*** Opening of Material for this task ***
(** The five ways an invocation can end. *)
Lemma handler_run_cases (w : world) (event : json) (context : LambdaContext) :
  (exists e, raised_before_try e = true /\
             handler w event context = ([], Raise e)) \/
  (exists b e, raised_before_try e = true /\
               handler w event context
                 = ([Print [JStr "Req Body -"; b]], Raise e)) \/
  (exists b, handler w event context
               = ([Print [JStr "Req Body -"; b]], Ok bad_request)) \/
  (exists b aws endpoint role meta settings e n,
      1 <= n <= 5 /\
      handler w event context =
        ((Print [JStr "Req Body -"; b]
            :: firstn n (outside_calls aws endpoint role meta settings)
            ++ [PrintException e])%list,
         Raise (UnboundLocalError "outputData"))) \/
  (exists b aws endpoint role meta settings resp,
      statusCode resp = 200%Z /\
      handler w event context =
        (Print [JStr "Req Body -"; b]
           :: outside_calls aws endpoint role meta settings, Ok resp)).
Proof.
  unfold handler.
  destruct (py_getitem event (Key "body")) as [b | e] eqn:Hb;
    [rewrite (bind_lift_ok _ b) by reflexivity
    | left; exists e; split; [eapply py_getitem_key_raises; eauto | reflexivity]].
  rewrite (bind_call_ok _ _ tt) by reflexivity.
  right.
  destruct (loads w b) as [reqBody | e] eqn:Hl;
    [rewrite (bind_lift_ok _ reqBody) by reflexivity
    | left; exists b, e; split; [eapply loads_raises; eauto | reflexivity]].
  destruct (missing_required reqBody) as [missing | e] eqn:Hm;
    [rewrite (bind_lift_ok _ missing) by reflexivity
    | left; exists b, e; split;
      [eapply missing_required_raises; eauto | reflexivity]].
  destruct missing.
  - right. left. exists b. reflexivity.
  - destruct (convert_run_cases w reqBody)
      as [(e & He & ->) | [(aws & endpoint & role & meta & settings & e & n
                            & Hn & ->)
                          | (aws & endpoint & role & meta & settings & resp
                             & Hs & ->)]].
    + left. exists b, e. split; [exact He | reflexivity].
    + right. right. left.
      exists b, aws, endpoint, role, meta, settings, e, n.
      split; [exact Hn | reflexivity].
    + right. right. right.
      exists b, aws, endpoint, role, meta, settings, resp.
      split; [exact Hs | reflexivity].
Qed.



(** X10. In every invocation, whatever its outcome, the outside calls are
    an initial part of one fixed sequence: the [open] of [job.json], the
    client of the region, [describe_endpoints] on it, the client of the
    discovered endpoint, [create_job] on that client.  So the job is
    submitted at most once, and only after the template was opened and
    the endpoint discovered. *)
Theorem handler_outside_call_order (w : world) (event : json)
    (context : LambdaContext) :
  (exists aws endpoint role meta settings n,
      filter is_outside_call (fst (handler w event context))
        = firstn n (outside_calls aws endpoint role meta settings)) /\
  length (filter is_create_job (fst (handler w event context))) <= 1.
Proof.
  destruct (handler_run_cases w event context)
    as [(e' & He & Hr) | [(b & e' & He & Hr) | [(b & Hr) |
        [(b & aws & endpoint & role & meta & settings & e' & n & Hn & Hr)
        | (b & aws & endpoint & role & meta & settings & resp & _ & Hr)]]]];
    rewrite Hr; cbn [fst].
  - split; [exists "", JNull, "", JNull, JNull, 0; reflexivity | cbn; lia].
  - split; [exists "", JNull, "", JNull, JNull, 0; reflexivity | cbn; lia].
  - split; [exists "", JNull, "", JNull, JNull, 0; reflexivity | cbn; lia].
  - split.
    + exists aws, endpoint, role, meta, settings, n.
      destruct n as [| [| [| [| [| [| n]]]]]]; try lia; reflexivity.
    + destruct n as [| [| [| [| [| [| n]]]]]]; try lia; cbn; lia.
  - split; [exists aws, endpoint, role, meta, settings, 5; reflexivity
           | cbn; lia].
Qed.
(** [LearningJobMaster._setup]; [terrains] is [self.terrains] before the
    call, and the logging configuration is left out. *)
Definition learning_setup (env : SetupEnv) (configFileName : string) (terrains : option Py)
    : SetupErr + Setup :=
  match load_config env configFileName with
  | inl IOError => inl (NTRTMasterError "Please provide a valid configuration file")
  | inl e => inl (SetupPyErr e)
  | inr config =>
      match getitem config "TrialProperties" with
      | inl e => inl (SetupPyErr e)
      | inr trialProperties =>
          match getitem config "PathInfo" with
          | inl e => inl (SetupPyErr e)
          | inr pathInfo =>
              match getitem pathInfo "trialPath" with
              | inl e => inl (SetupPyErr e)
              | inr (PStr trialPath) =>
                  let trialDirectory :=
                    env_abspath env (RESOURCE_DIRECTORY_NAME ++ trialPath) in
                  let dirs := [trialDirectory; trialDirectory ++ "/" ++ GENERAL_DIRECTORY_NAME] in
                  let logFileName := trialDirectory ++ "/" ++ LOG_FILE_NAME in
                  match setup_terrains config terrains with
                  | inl e => inl (SetupPyErr e)
                  | inr t => inr (mkSetup config trialProperties trialDirectory dirs
                                          logFileName t)
                  end
              | inr _ => inl (SetupPyErr TypeError)
              end
          end
      end
  end.

(** [ControllerJobMaster._setup]: the parent's setup, then the directory
    of the neural network files. *)
Definition controller_setup (env : SetupEnv) (configFileName : string) (terrains : option Py)
    : SetupErr + Setup :=
  match learning_setup env configFileName terrains with
  | inl e => inl e
  | inr st =>
      let neuralNetDirectory := s_trialDirectory st ++ "/" ++ NEURAL_NET_DIRECTORY_NAME in
      inr (mkSetup (s_config st) (s_trialProperties st) (s_trialDirectory st)
                   (s_dirs st ++ [neuralNetDirectory]) (s_logFileName st) (s_terrains st))
  end.

(** The job master after [_setup], with its process limit and file system. *)
Definition self_of_setup (st : Setup) (numProcesses : Z) (fsys : FS) : Self :=
  mkSelf (s_config st) (s_trialDirectory st) numProcesses (s_terrains st) fsys.
(** * Boagent metrics pipeline: a shallow embedding of [boagent/api/api.py]

    The Python module computes the environmental impact of a host over a
    time window.  The functions of the module are translated one by one:
    Python floats are IEEE binary64 numbers ([PrimFloat]), JSON documents
    and Python dictionaries are values of [pyval] (dictionaries keep their
    insertion order, as Python's do), exceptions are the [Raise] case of
    [result], and the parts of the run that touch the outside (the clock,
    the two JSON files, the hardware collector, the impact service) read
    and update an explicit [world]. *)

From Stdlib Require Import ZArith NArith List String Ascii Bool Floats Lia.
Import ListNotations.

Local Open Scope string_scope.
Local Open Scope list_scope.

(** ** Python values and exceptions *)

#[local] Set Warnings "-register-all".

Inductive pyval : Type :=
| VNone
| VBool (b : bool)
| VInt (z : Z)
| VFloat (f : float)
| VStr (s : string)
| VList (l : list pyval)
| VDict (d : list (string * pyval)).

Inductive exn : Type :=
| KeyError (k : string)
| IndexError
| TypeError
| ValueError
| ZeroDivisionError
| OverflowError
| OSError
| JSONDecodeError
| ApiException.

Inductive result (A : Type) : Type :=
| Ok (a : A)
| Raise (e : exn).

Arguments Ok {A} a.
Arguments Raise {A} e.

Definition rbind {A B : Type} (r : result A) (k : A -> result B) : result B :=
  match r with
  | Ok a => k a
  | Raise e => Raise e
  end.

Declare Scope result_scope.
Delimit Scope result_scope with result.
Notation "'let?' x ':=' r 'in' k" :=
  (rbind r (fun x => k))
  (at level 10, x name, r at level 100, k at level 200) : result_scope.

Definition is_ok {A : Type} (r : result A) : bool :=
  match r with Ok _ => true | Raise _ => false end.

(** ** Floats as Python uses them *)

Module PyFloat.

Local Open Scope float_scope.

(** [bool(x)] of a float: everything but the two zeros is true. *)
Definition truthy (x : float) : bool := negb (x =? 0).

(** [a / b]: Python raises on a zero divisor instead of returning an
    infinity or a NaN. *)
Definition truediv (a b : float) : result float :=
  if b =? 0 then Raise ZeroDivisionError else Ok (a / b).

(** Conversion of a Python integer: round to nearest even, and
    [OverflowError] when the integer is beyond the largest float. *)
Definition of_int (z : Z) : result float :=
  if (0 <=? z)%Z && (z <? 2 ^ 63)%Z then
    Ok (of_uint63 (Uint63.of_Z z))
  else
    let f := SF2Prim (binary_normalize prec emax z 0 false) in
    if is_infinity f then Raise OverflowError else Ok f.

(** [a / n] with an integer divisor: the divisor is converted first,
    and a zero divisor raises. *)
Definition truediv_int (a : float) (n : Z) : result float :=
  match of_int n with
  | Raise e => Raise e
  | Ok f => if (n =? 0)%Z then Raise ZeroDivisionError else Ok (a / f)
  end.

Definition of_bool (b : bool) : float := if b then 1 else 0.

End PyFloat.

(** ** Dictionaries, subscripts and the builtins the module calls *)

Fixpoint dict_get (d : list (string * pyval)) (k : string) : option pyval :=
  match d with
  | [] => None
  | (k', v) :: d' => if String.eqb k' k then Some v else dict_get d' k
  end.
(** * parse-sse: the Server-Sent Events transform stream of [index.js]

    A shallow embedding of [ServerSentEventTransformStream] (the closure state
    [buffer], [isFirstChunk], [event], [lastEventId], the [transform] and
    [flush] callbacks), of [createEvent], [dispatchEvent], [processField] and
    of [parseServerSentEvents], followed by the properties of the parser.

    JavaScript strings are sequences of UTF-16 code units; they are modelled
    as lists of code units so that U+FEFF is one character, as it is for
    [String.prototype.replace] and [split]. *)

From Stdlib Require Import String Ascii Bool NArith ZArith List Lia.
Import ListNotations.

Local Open Scope N_scope.

(** ** JavaScript strings and the builtins the parser calls *)

Module JS.

Definition char := N.
Definition jsstring := list char.

(** A string literal of the source, as code units. *)
Definition str (s : string) : jsstring :=
  map N_of_ascii (list_ascii_of_string s).

Definition CR : char := 13.
Definition LF : char := 10.
Definition NUL : char := 0.
Definition BOM : char := 65279. (* U+FEFF *)
Definition colon : char := 58.
Definition space : char := 32.

(** [s === t] on strings. *)
Fixpoint strictEquals (s t : jsstring) : bool :=
  match s, t with
  | [], [] => true
  | a :: s', b :: t' => (a =? b) && strictEquals s' t'
  | _, _ => false
  end.

(** [s.startsWith(p)] *)
Fixpoint startsWith (s p : jsstring) {struct p} : bool :=
  match p with
  | [] => true
  | c :: p' =>
      match s with
      | [] => false
      | x :: s' => (x =? c) && startsWith s' p'
      end
  end.

(** [s.endsWith(p)] *)
Definition endsWith (s p : jsstring) : bool :=
  startsWith (rev s) (rev p).

(** [s.indexOf(c)] for a one-character search string; [-1] when absent. *)
Fixpoint indexOf (s : jsstring) (c : char) : Z :=
  match s with
  | [] => (-1)%Z
  | x :: s' =>
      if x =? c then 0%Z
      else let i := indexOf s' c in
           if (i =? -1)%Z then (-1)%Z else (i + 1)%Z
  end.

(** [s.includes(c)] for a one-character search string. *)
Definition includes (s : jsstring) (c : char) : bool :=
  existsb (N.eqb c) s.

(** Relative index of [slice]: negative counts from the end, then clamped. *)
Definition relativeIndex (len i : Z) : Z :=
  if (i <? 0)%Z then Z.max (len + i) 0 else Z.min i len.

(** [s.slice(start)] ([stop = None]) and [s.slice(start, stop)]. *)
Definition slice (s : jsstring) (start : Z) (stop : option Z) : jsstring :=
  let len := Z.of_nat (List.length s) in
  let from := relativeIndex len start in
  let to := match stop with
            | None => len
            | Some e => relativeIndex len e
            end in
  firstn (Z.to_nat (to - from)) (skipn (Z.to_nat from) s).

(** [text.replace(/^\uFEFF/, '')]: the pattern is anchored at the start and
    has no [g] flag, so at most one leading U+FEFF is removed. *)
Definition replaceLeadingBOM (text : jsstring) : jsstring :=
  match text with
  | c :: rest => if c =? BOM then rest else text
  | [] => text
  end.

(** Puts a character in front of the first piece of a split. *)
Definition consFirst (c : char) (pieces : list jsstring) : list jsstring :=
  match pieces with
  | l :: ls => (c :: l) :: ls
  | [] => [[c]]
  end.

(** [s.split(/\r\n|\r|\n/)]: the separators are found left to right, CR LF
    being tried before a lone CR; the pieces between them are returned, so the
    result of splitting a string with [n] separators has [n + 1] pieces (the
    pattern never matches the empty string, hence [''.split] is [['']]). *)
Fixpoint split (s : jsstring) : list jsstring :=
  match s with
  | [] => [[]]
  | c :: s' =>
      if c =? CR then
        match s' with
        | d :: s'' => if d =? LF then [] :: split s'' else [] :: split s'
        | [] => [] :: split s'
        end
      else if c =? LF then [] :: split s'
      else consFirst c (split s')
  end.

(** [lines.pop()]: the array without its last element, and that element
    ([undefined], here [None], on an empty array). *)
Definition pop (lines : list jsstring) : list jsstring * option jsstring :=
  match lines with
  | [] => ([], None)
  | _ :: _ => (removelast lines, Some (last lines []))
  end.

(** [\d] without the [u] or [v] flag: the ASCII digits. *)
Definition isDigit (c : char) : bool := (48 <=? c) && (c <=? 57).

(** [/^\d+$/.test(value)]: without the [m] flag [$] is the end of the input. *)
Definition testDigits (value : jsstring) : bool :=
  match value with
  | [] => false
  | _ :: _ => forallb isDigit value
  end.

(** The mathematical integer denoted by a string of decimal digits. *)
Definition decimalValue (value : jsstring) : N :=
  fold_left (fun acc c => 10 * acc + (c - 48)) value 0.

(** The Number values [parseInt] can return on a string of digits. *)
Inductive Number :=
| Finite (n : N)
| Infinity.

(** The Number value of a non-negative integer: the nearest binary64 value,
    ties to even; integers below [2^53] are represented exactly. *)
Definition toNumber (n : N) : Number :=
  if n <? 2 ^ 53 then Finite n
  else
    let e := N.size n - 53 in
    let q := N.shiftr n e in
    let r := N.land n (N.ones e) in
    let half := N.shiftl 1 (e - 1) in
    let q' := if (half <? r) || ((half =? r) && N.odd q) then q + 1 else q in
    let v := N.shiftl q' e in
    if 1024 <? N.size v then Infinity else Finite v.

(** [Number.parseInt(value, 10)] on a string accepted by [testDigits]. (Past
    twenty significant digits the language lets an implementation round the
    digits first; the correctly rounded result is modelled.) *)
Definition parseInt10 (value : jsstring) : Number :=
  toNumber (decimalValue value).

End JS.

Import JS.

(** ** The event accumulator and the emitted records *)

(** The object built by [createEvent]; [retry: undefined] is [None]. *)
Record Event := mkEvent {
  type : jsstring;
  data : jsstring;
  retry : option Number
}.

(** The object passed to [controller.enqueue]. *)
Record ServerSentEvent := mkServerSentEvent {
  sse_type : jsstring;
  sse_data : jsstring;
  sse_lastEventId : jsstring;
  sse_retry : option Number
}.

Definition createEvent : Event :=
  {| type := []; data := []; retry := None |}.

(** [dispatchEvent(event, controller, lastEventId)]: the result is what the
    call enqueues on the controller, nothing or one record. *)
Definition dispatchEvent (event : Event) (lastEventId : jsstring)
  : list ServerSentEvent :=
  let data0 := data event in
  let data1 := if endsWith data0 [LF] then slice data0 0 (Some (-1)%Z)
               else data0 in
  match data1 with
  | [] => []
  | _ :: _ =>
      [ {| sse_type := match type event with
                       | [] => str "message"
                       | _ :: _ => type event
                       end;
           sse_data := data1;
           sse_lastEventId := lastEventId;
           sse_retry := retry event |} ]
  end.
(** * RELAY-APC: command protocol, local store and backup/restore

  A shallow embedding of the TypeScript sources of the GSM relay
  controller application, and the properties of its specification that
  were checked against it.

  - [JSString]: the JavaScript string primitives the sources use
    ([includes], [startsWith], [substring], [trim], the regular
    expressions of the command grammar).
  - [AdminNumber]: the two [registerAdminNumber] formatters.
  - [LogManager]: [utils/LogManager.ts].
  - [DataStore]: [utils/DataStore.ts].
  - [BackupRestore]: [restoreFromBackup] of [utils/backupRestore.ts].
  - [Samples]: the data the properties are run on.

  JavaScript strings are modelled as [string]; the command grammar is
  7-bit ASCII.  Fresh identifiers and timestamps ([generateUUID],
  [Date]) are arguments of the operations that draw them. *)

From Stdlib Require Import ZArith Ascii String DecimalString.
From stdpp Require Import base option list strings gmap fin_maps.

Local Open Scope string_scope.

(* ===================================================================== *)
(** ** JavaScript string primitives *)
(* ===================================================================== *)

Module JSString.

(** A JavaScript string is given by its UTF-8 bytes, one [ascii] each.
    The needles, the digits and the letters that the code looks for are
    ASCII, which UTF-8 keeps as single bytes that occur nowhere else, so
    searching, splitting and replacing read the bytes as they read the
    characters.  Where the code counts characters ([length]) or skips
    white space ([trim], [parseInt]), the bytes are read as characters
    ([jsLength], [spaceAt]). *)

(** [\d]: an ASCII decimal digit. *)
Definition is_digit (c : ascii) : bool :=
  ((48 <=? nat_of_ascii c) && (nat_of_ascii c <=? 57))%nat.

(** [s.replace(/\D/g, '')] *)
Fixpoint stripNonDigits (s : string) : string :=
  match s with
  | EmptyString => EmptyString
  | String c s' =>
      if is_digit c then String c (stripNonDigits s') else stripNonDigits s'
  end.

(** [s.startsWith(p)] *)
Definition startsWith (s p : string) : bool := String.prefix p s.

(** [s.substring(1)] *)
Definition substring1 (s : string) : string :=
  match s with
  | EmptyString => EmptyString
  | String _ s' => s'
  end.

(** [s.includes(needle)] *)
Fixpoint includes (s needle : string) : bool :=
  String.prefix needle s
  || match s with
     | EmptyString => false
     | String _ s' => includes s' needle
     end.

(** Every character of the string is a digit. *)
Fixpoint allDigits (s : string) : bool :=
  match s with
  | EmptyString => true
  | String c s' => is_digit c && allDigits s'
  end.

(** Some character of the string is a digit. *)
Fixpoint hasDigit (s : string) : bool :=
  match s with
  | EmptyString => false
  | String c s' => is_digit c || hasDigit s'
  end.

(** A device password as [validatePasswords] of the change-password
    screen accepts it ([length === 4] and [/^\d+$/]), and a serial: a
    position 001-200 written with three digits. *)
Definition isPassword (p : string) : bool :=
  (String.length p =? 4)%nat && allDigits p.

Definition isSerial (s : string) : bool :=
  (String.length s =? 3)%nat && allDigits s.

(** The character occurs in the string. *)
Fixpoint occurs (c : ascii) (s : string) : bool :=
  match s with
  | EmptyString => false
  | String c' s' => Ascii.eqb c c' || occurs c s'
  end.

(** The white space that is one byte: TAB, LF, VT, FF, CR and SPACE. *)
Definition is_space (c : ascii) : bool :=
  let n := nat_of_ascii c in
  (((9 <=? n) && (n <=? 13)) || (n =? 32))%nat.

Definition byte (n : nat) (c : ascii) : bool := (nat_of_ascii c =? n)%nat.

(** One white-space character at the head of the string, and what is
    behind it.  The white space of [trim] and [parseInt] is [WhiteSpace]
    and [LineTerminator] of the language: the six ASCII characters,
    U+00A0, U+1680, U+2000 to U+200A, U+2028, U+2029, U+202F, U+205F,
    U+3000 and U+FEFF, here in UTF-8. *)
Definition spaceAt (s : string) : option string :=
  match s with
  | EmptyString => None
  | String c s1 =>
      if is_space c then Some s1
      else
        match s1 with
        | EmptyString => None
        | String d s2 =>
            if byte 194 c && byte 160 d then Some s2
            else
              match s2 with
              | EmptyString => None
              | String e s3 =>
                  let n := nat_of_ascii e in
                  if (byte 225 c && byte 154 d && byte 128 e)
                     || (byte 226 c && byte 128 d
                         && (((128 <=? n) && (n <=? 138))%nat
                             || byte 168 e || byte 169 e || byte 175 e))
                     || (byte 226 c && byte 129 d && byte 159 e)
                     || (byte 227 c && byte 128 d && byte 128 e)
                     || (byte 239 c && byte 187 d && byte 191 e)
                  then Some s3
                  else None
              end
        end
  end.

(** The string without the white space in front of it; a turn takes one
    character off, and there are no more characters than bytes. *)
Fixpoint dropSpacesIn (turns : nat) (s : string) : string :=
  match turns with
  | O => s
  | S turns' =>
      match spaceAt s with
      | Some rest => dropSpacesIn turns' rest
      | None => s
      end
  end.

Definition dropSpaces (s : string) : string :=
  dropSpacesIn (String.length s) s.

(** [!s.trim()]: nothing but white space. *)
Definition isBlank (s : string) : bool :=
  bool_decide (dropSpaces s = "").

(** [s.length]: the UTF-16 code units of the string.  A byte that
    continues a character (128 to 191) counts nothing, a byte that
    starts a character beyond U+FFFF (240 and above) counts two, any
    other byte one. *)
Fixpoint jsLength (s : string) : nat :=
  match s with
  | EmptyString => O
  | String c s' =>
      let n := nat_of_ascii c in
      ((if (128 <=? n) && (n <=? 191) then 0
        else if 240 <=? n then 2 else 1) + jsLength s')%nat
  end.

(** *** Regular-expression pieces

    A matcher consumes a prefix of its input and returns what it read
    and what is left.  The patterns of the command grammar have no
    alternation, and their only repetition, [[^#]+], is followed by the
    one character it excludes, so matching never backtracks. *)

(** [\d{n}] *)
Fixpoint digits (n : nat) (s : string) : option (string * string) :=
  match n with
  | O => Some (EmptyString, s)
  | S n' =>
      match s with
      | String c s' =>
          if is_digit c
          then '(d, rest) ← digits n' s'; Some (String c d, rest)
          else None
      | EmptyString => None
      end
  end.

(** A literal character. *)
Definition lit (c : ascii) (s : string) : option string :=
  match s with
  | String c' s' => if Ascii.eqb c c' then Some s' else None
  | EmptyString => None
  end.

(** [[^#]*], greedy. *)
Fixpoint notHashes (s : string) : string * string :=
  match s with
  | String c s' =>
      if Ascii.eqb c "#" then (EmptyString, s)
      else let '(run, rest) := notHashes s' in (String c run, rest)
  | EmptyString => (EmptyString, EmptyString)
  end.

(** [[^#]+] *)
Definition notHashes1 (s : string) : option (string * string) :=
  match notHashes s with
  | (EmptyString, _) => None
  | (run, rest) => Some (run, rest)
  end.

(** [s.match(re)] for a pattern that is not anchored: the leftmost
    position at which the pattern matches. *)
Fixpoint search {A} (at_ : string → option A) (s : string) : option A :=
  match at_ s with
  | Some r => Some r
  | None =>
      match s with
      | EmptyString => None
      | String _ s' => search at_ s'
      end
  end.

(** [parseInt(s, 10)] of a string of digits, printed back by a template
    literal: the digits without their leading zeros, ["0"] when nothing
    is left. *)
Fixpoint dropZeros (s : string) : string :=
  match s with
  | String "0" s' => dropZeros s'
  | _ => s
  end.

Definition parseIntText (s : string) : string :=
  match dropZeros s with
  | EmptyString => "0"
  | t => t
  end.

(** [s.slice(0, n)] *)
Fixpoint sliceTo (n : nat) (s : string) : string :=
  match n, s with
  | S n', String c s' => String c (sliceTo n' s')
  | _, _ => EmptyString
  end.

(** [s.padStart(n, c)] for a one-character filler. *)
Fixpoint fill (k : nat) (c : ascii) (s : string) : string :=
  match k with
  | O => s
  | S k' => String c (fill k' c s)
  end.

Definition padStart (n : nat) (c : ascii) (s : string) : string :=
  fill (n - jsLength s) c s.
*** Close of Material for this task ***
About this task — Please let your answer be exactly the lines from the one holding "position at which the pattern matches. *)" through the last line of the entries above, both ends included.

Answer to this exercise —
    position at which the pattern matches. *)
Fixpoint search {A} (at_ : string → option A) (s : string) : option A :=
  match at_ s with
  | Some r => Some r
  | None =>
      match s with
      | EmptyString => None
      | String _ s' => search at_ s'
      end
  end.

(** [parseInt(s, 10)] of a string of digits, printed back by a template
    literal: the digits without their leading zeros, ["0"] when nothing
    is left. *)
Fixpoint dropZeros (s : string) : string :=
  match s with
  | String "0" s' => dropZeros s'
  | _ => s
  end.

Definition parseIntText (s : string) : string :=
  match dropZeros s with
  | EmptyString => "0"
  | t => t
  end.

(** [s.slice(0, n)] *)
Fixpoint sliceTo (n : nat) (s : string) : string :=
  match n, s with
  | S n', String c s' => String c (sliceTo n' s')
  | _, _ => EmptyString
  end.

(** [s.padStart(n, c)] for a one-character filler. *)
Fixpoint fill (k : nat) (c : ascii) (s : string) : string :=
  match k with
  | O => s
  | S k' => String c (fill k' c s)
  end.

Definition padStart (n : nat) (c : ascii) (s : string) : string :=
  fill (n - jsLength s) c s.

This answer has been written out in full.